The challenge of photoreceptor renewal

Abstract

Light is critical to support life and most living animals have developed photoreceptors to detect it. This relevance is underscored by the presence of stem cells in most multi-cellular animals to replace these neurons in case of injury or disease. However, this capacity is very limited in higher vertebrates, so that neurodegenerative diseases of the retina, like retinitis pigmentosa in humans, or in the retinal degeneration (“rd”) mice, end up in blindness. We have recently shown that rat Muller glial cells (MGC) express the stem cell markers nestin and Pax6, and promote trans-differentiation of photoreceptor progenitors into multipotent stem cells, which in turn, acquire morphological and functional properties of photoreceptors. However, it is not known why MGC are unable to replace photoreceptor loss in the “rd” mice. We investigated this problem by comparing mixed neuron-glia cultures from wild type (wt) and “rd” mice.

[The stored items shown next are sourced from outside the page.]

(* ===== verification/DeviceView.v ===== *)
(** * What the device promises the operator

    An abstract device: a configuration, whether it asks for a password and which,
    and a store of schedule jobs with the next free id.  [Backed] is the interface
    the operator's programs run against: every device call is the fake device's
    step.  Each method of the client is then an operation on the abstract device,
    as long as the concrete one [shows] it. *)

From stdpp Require Import prelude gmap strings pretty sorting list.
From Stdlib Require Import SpecFloat Ascii.
From S2P Require Import Prelude Json Floats Api Diff Shelly Effects Render Client Decode Rpc Digest FakeDevice Wire Jobs.

(** ** The interface *)

(** A handler whose device operations are those of the device [get s] (at every
    host: the operator talks to one device here), as far as JSON can carry them
    and the device lets the client in; that makes clients with the password it is
    asked for, and that ranges over maps in some order; what goes to the cluster
    leaves the device alone. *)
Class Backed `{Sha256} {S : Type} (hd : handler S) (get : S → Device) : Prop := {
  backed_call c m p a s :
    jsonable (request_doc m (VObj <$> p)) → accepts (get s) c = true →
    (hd (OCall c m p a) s).1 = (device_call (get s) c m p a).1 ∧
    get (hd (OCall c m p a) s).2 = (device_call (get s) c m p a).2;
  backed_probe host s :
    (hd (OProbe host) s).1 =
      match to_DeviceInfo (handleProbe (get s)) with
      | Ok info => Ok info
      | Err e => Err (errorf ("shelly: probe " +:+ host +:+ ": decode: " +:+ e))
      end ∧
    get (hd (OProbe host) s).2 = get s;
  backed_client addr pw s :
    (hd (OClient addr pw) s).1.(cl_password) = pw ∧ get (hd (OClient addr pw) s).2 = get s;
  backed_range m s :
    range_order (hd (ORange m) s).1 m ∧ get (hd (ORange m) s).2 = get s;
  backed_event n t r m s : get (hd (OEvent n t r m) s).2 = get s;
  backed_now s : get (hd ONow s).2 = get s;
  backed_patch base dev s : get (hd (OStatusPatch base dev) s).2 = get s;
}.

(** The device itself as the environment, with a cluster that accepts every
    write and holds nothing. *)
Definition device_handler `{Sha256} : handler Device := λ o d,
  match o as o' return resp o' * Device with
  | OCall c m p a => device_call d c m p a
  | OProbe host =>
      (match to_DeviceInfo (handleProbe d) with
       | Ok info => Ok info
       | Err e => Err (errorf ("shelly: probe " +:+ host +:+ ": decode: " +:+ e))
       end, d)
  | ORange m => ((map_to_list m).*1, d)
  | OGetDevice _ _ => (Err (MkError ENotFound "not found"), d)
  | OListDevices _ => (Ok [], d)
  | OListProfiles _ => (Ok [], d)
  | OGetConfigMap _ _ => (Err (MkError ENotFound "not found"), d)
  | OGetSecret _ _ => (Err (MkError ENotFound "not found"), d)
  | OPatch _ dev => (Ok dev, d)
  | OStatusPatch _ dev => (Ok dev, d)
  | OEvent _ _ _ _ => (tt, d)
  | ONow => (0%Z, d)
  | ORandom => (S754_zero false, d)
  | OClient addr pw => (MkClient 0 addr pw, d)
  | ONewClient addr pw => (MkClient 0 addr pw, d)
  | OClaim _ _ => (false, d)
  | OCreate dev => (Ok dev, d)
  | OUpdate dev => (Ok dev, d)
  | OStatusUpdate dev => (Ok dev, d)
  | OCreateConfigMap _ _ _ _ => (Ok tt, d)
  | OUpdateConfigMap _ _ _ => (Ok tt, d)
  | OProbeAll _ _ => (([], false), d)
  | OTick => (false, d)
  end.

#[export] Instance device_handler_backed `{Sha256} : Backed device_handler id.
Proof. split; intros; first [done|split; done|split; [unfold range_order; reflexivity|done]]. Qed.

(** ** Abstract devices *)

Record view : Type := MkView {
  v_id : string;
  v_ha1 : string;
  v_config : gmap string obj;
  v_jobs : list ScheduleJob;
  v_next : Z;
}.

(** What the operator reads as the configuration. *)
Definition v_actual (v : view) : actual_config := VObj <$> v.(v_config).

Definition v_authOn (v : view) : bool := negb (String.eqb v.(v_ha1) "").

(** Ids are positive, distinct, and below the next one, which is far from the
    limit of exact integers. *)
Definition ids_ok (jobs : list ScheduleJob) (next : Z) : Prop :=
  NoDup (job_ID <$> jobs) ∧ (∀ j, j ∈ jobs → (0 < j.(job_ID) < next)%Z) ∧ (0 < next < 2 ^ 53)%Z.

(** The device takes writes and answers reads. *)
Definition cooperative (s : Setup) : Prop :=
  s.(fd_SetConfigError) = "" ∧ s.(fd_IgnoreSetConfig) = false
  ∧ (s.(fd_GetConfigErrorAfter) ≤ 0)%Z ∧ (Z.abs s.(fd_Gen) < 2 ^ 53)%Z.

(** A job that JSON can carry. *)
Definition job_json (job : ScheduleJob) : Prop :=
  utf8 job.(job_Timespec) = true ∧ jsonable (json_calls job.(job_Calls)).

(** A stored job reads as [job]; the device spells the id it gave it. *)
Definition job_view (j : obj) (job : ScheduleJob) : Prop :=
  to_ScheduleJob (VObj j) = Ok job ∧ is_Some (j !! "id").

Record shows (d : Device) (v : view) : Prop := {
  shows_cooperative : cooperative d.(fd_setup);
  shows_id : d.(fd_setup).(fd_ID) = v.(v_id);
  shows_ha1 : d.(fd_ha1) = v.(v_ha1);
  shows_config : d.(fd_config) = v.(v_config);
  shows_jobs : Forall2 job_view d.(fd_schedules) v.(v_jobs);
  shows_next : d.(fd_nextSchedID) = v.(v_next);
  shows_ids : ids_ok v.(v_jobs) v.(v_next);
  shows_text : utf8 v.(v_id) = true;
  shows_json j : j ∈ v.(v_jobs) → job_json j;
}.

(** The client's credentials are good for the device. *)
Definition admitted_by `{Sha256} (v : view) (c : Client) : Prop :=
  v.(v_ha1) = "" ∨ c.(cl_password) ≠ "" ∧ v.(v_ha1) = device_ha1 v.(v_id) c.(cl_password).

(** *** Operations *)

Definition v_set_config (comp : string) (p : obj) (v : view) : view :=
  MkView v.(v_id) v.(v_ha1) (<[comp := merge (default ∅ (v.(v_config) !! comp)) p]> v.(v_config))
    v.(v_jobs) v.(v_next).

Definition v_set_ha1 (h : string) (v : view) : view :=
  MkView v.(v_id) h v.(v_config) v.(v_jobs) v.(v_next).

Definition v_set_jobs (jobs : list ScheduleJob) (next : Z) (v : view) : view :=
  MkView v.(v_id) v.(v_ha1) v.(v_config) jobs next.

(** ** Jobs on the wire *)

(** Decoding to an int and converting the float64 agree. *)
Lemma json_int_trunc f z : json_int f = Some z → trunc f = z.
Proof.
  unfold json_int. destruct (float_int f) as [n|] eqn:Hf; [|done].
  destruct (_ && _) eqn:Hr; [|done]. intros [= <-].
  destruct f as [s| | |s m e]; cbn [float_int] in Hf; [by simplify_eq|done..|]. cbn [trunc].
  assert (Hw : whole s m e = n) by (unfold whole; destruct (0 <=? e)%Z; [|case_match]; by simplify_eq).
  by rewrite Hw, Hr.
Qed.

(** The members of a shown job. *)
Lemma job_view_inv j job :
  job_view j job ↔
  (to_int (member j "id") = Ok job.(job_ID) ∧ to_bool (member j "enable") = Ok job.(job_Enable)
   ∧ to_string (member j "timespec") = Ok job.(job_Timespec)
   ∧ to_slice to_ScheduleCall (member j "calls") = Ok job.(job_Calls)) ∧ is_Some (j !! "id").
Proof.
  unfold job_view, to_ScheduleJob. cbn [to_map unmarshal_map res_bind].
  repeat setoid_rewrite res_bind_Ok. destruct job. cbn. naive_solver.
Qed.

(** A job shown with a positive id has it as its id. *)
Lemma job_view_id j job :
  job_view j job → (0 < job.(job_ID))%Z → idOf (index j "id") = job.(job_ID).
Proof.
  intros Hj Hpos. apply job_view_inv in Hj as ((Hid & _) & [v Hv]).
  rewrite (member_exact _ _ _ Hv) in Hid. unfold index. rewrite Hv. cbn [default].
  unfold to_int in Hid. destruct v; simplify_eq; [lia|].
  cbn. destruct (json_int f) eqn:Hf; simplify_eq. by apply json_int_trunc.
Qed.


Lemma to_slice_Forall2 {A B} (f : value → res string A) (g : B → value) xs ys :
  Forall2 (λ x y, f (g x) = Ok y) xs ys → to_slice f (VArr (g <$> xs)) = Ok ys.
Proof. cbn. induction 1 as [|x y xs ys Hxy _ IH]; [done|]. cbn. by rewrite Hxy, IH. Qed.

(** The parameters the client sends, as a stored job. *)
Lemma create_params_lookup job :
  let p := create_params job in
  index p "enable" = VBool job.(job_Enable) ∧ index p "timespec" = VStr job.(job_Timespec)
  ∧ index p "calls" = json_calls job.(job_Calls).
Proof. done. Qed.

Lemma lookup_merge_leaf (d s : obj) k v :
  s !! k = Some v → as_map v = None → merge d s !! k = Some v.
Proof. intros Hk Hv. rewrite merge_lookup, Hk. by destruct v. Qed.

(** A stored job that carries the parameters shows the job. *)
Lemma job_view_params (j : obj) id job :
  (Z.abs id < 2 ^ 53)%Z → j !! "id" = Some (vint id) →
  (∀ k v, create_params job !! k = Some v → j !! k = Some v) →
  job_view j (MkScheduleJob id job.(job_Enable) job.(job_Timespec) job.(job_Calls)).
Proof.
  intros Hid Hj Hk. apply job_view_inv. cbn [job_ID job_Enable job_Timespec job_Calls].
  rewrite (member_exact _ _ _ Hj), to_int_vint by done.
  rewrite (member_exact _ _ _ (Hk "enable" (VBool (job_Enable job)) eq_refl)),
    (member_exact _ _ _ (Hk "timespec" (VStr (job_Timespec job)) eq_refl)),
    (member_exact _ _ _ (Hk "calls" (json_calls (job_Calls job)) eq_refl)).
  split_and!; [done..|apply to_slice_calls|by eexists].
Qed.

Lemma create_params_keys job k v :
  create_params job !! k = Some v → as_map v = None ∧ k ≠ "id".
Proof.
  unfold create_params. intros Hk.
  repeat (apply lookup_insert_Some in Hk as [[<- <-]|[_ Hk]]; [done|]).
  apply lookup_singleton_Some in Hk as [<- <-]. done.
Qed.

Lemma job_view_created next job :
  (Z.abs next < 2 ^ 53)%Z →
  job_view (<["id" := vint next]> (merge ∅ (create_params job)))
    (MkScheduleJob next job.(job_Enable) job.(job_Timespec) job.(job_Calls)).
Proof.
  intros Hn. apply job_view_params; [done|apply lookup_insert_eq|].
  intros k v Hk. destruct (create_params_keys _ _ _ Hk) as [Hv Hne].
  rewrite lookup_insert_ne by done. by apply lookup_merge_leaf.
Qed.

Lemma job_view_updated j job :
  (Z.abs job.(job_ID) < 2 ^ 53)%Z → job_view (merge j (update_params job)) job.
Proof.
  intros Hn. destruct job as [id en ts calls]. apply (job_view_params _ id (MkScheduleJob id en ts calls) Hn).
  - apply lookup_merge_leaf; [|done]. apply lookup_insert_eq.
  - intros k v Hk. destruct (create_params_keys _ _ _ Hk) as [Hv Hne].
    apply lookup_merge_leaf; [|done]. unfold update_params. by rewrite lookup_insert_ne.
Qed.

(** *** Finding a job *)

Lemma find_job_view id js jobs :
  Forall2 job_view js jobs → (∀ j, j ∈ jobs → (0 < j.(job_ID))%Z) →
  find_job id js = fst <$> list_find (λ j, j.(job_ID) = id) jobs.
Proof.
  intros Hv Hpos. induction Hv as [|j job js jobs Hj Hv IH]; [done|]. cbn.
  rewrite (job_view_id j job Hj) by (apply Hpos; constructor).
  destruct (Z.eqb_spec (job_ID job) id); case_decide; try done.
  rewrite IH by (intros; apply Hpos; by constructor).
  by destruct (list_find _ jobs) as [[]|].
Qed.

Lemma find_job_present jobs id :
  id ∈ job_ID <$> jobs →
  ∃ i job, list_find (λ j, j.(job_ID) = id) jobs = Some (i, job) ∧ jobs !! i = Some job
         ∧ job.(job_ID) = id.
Proof.
  intros (job & -> & Hin)%list_elem_of_fmap.
  destruct (list_find_elem_of (λ j, j.(job_ID) = job.(job_ID)) jobs job Hin eq_refl) as [[i j] Hf].
  exists i, j. pose proof Hf as Hf'. apply list_find_Some in Hf' as (? & ? & _). done.
Qed.

(** In a store with distinct ids, changing the job at the index of an id is
    changing the job with that id; likewise for removing it. *)
Section Store.
Context (jobs : list ScheduleJob) (Hnd : NoDup (job_ID <$> jobs)).

Lemma index_unique i j job job' :
  jobs !! i = Some job → jobs !! j = Some job' → job.(job_ID) = job'.(job_ID) → i = j.
Proof.
  intros Hi Hj Heq. eapply NoDup_lookup; [exact Hnd|..]; rewrite list_lookup_fmap.
  - by rewrite Hi.
  - by rewrite Hj, Heq.
Qed.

Nuclear morphology was substantially modified in “rd” MGC: in wt cultures nearly all of their nuclei showed a regular shape and less than 10% of them evidenced indentations. By contrast, in the “rd” cultures the percentage of MGC nuclei having deep indentations doubled. Moreover, nestin expression was reduced from about 80% in cultured wt MGC, to almost 40% in the “rd” cultures. Noteworthy, while in wt cultures each MGC supported about 2 photoreceptor progenitors, this number was 3 times higher in “rd” cultures, thus suggesting that this “overload” in “rd” mice might affect the availability of trophic support for photoreceptors, thus favoring their degeneration. In summary, our results suggest that, in addition to the already known defects in "rd" photoreceptors, the alterations in the structure of MGC and in their crosstalk with photoreceptors might contribute to the loss of photoreceptors and impair their possible renewal.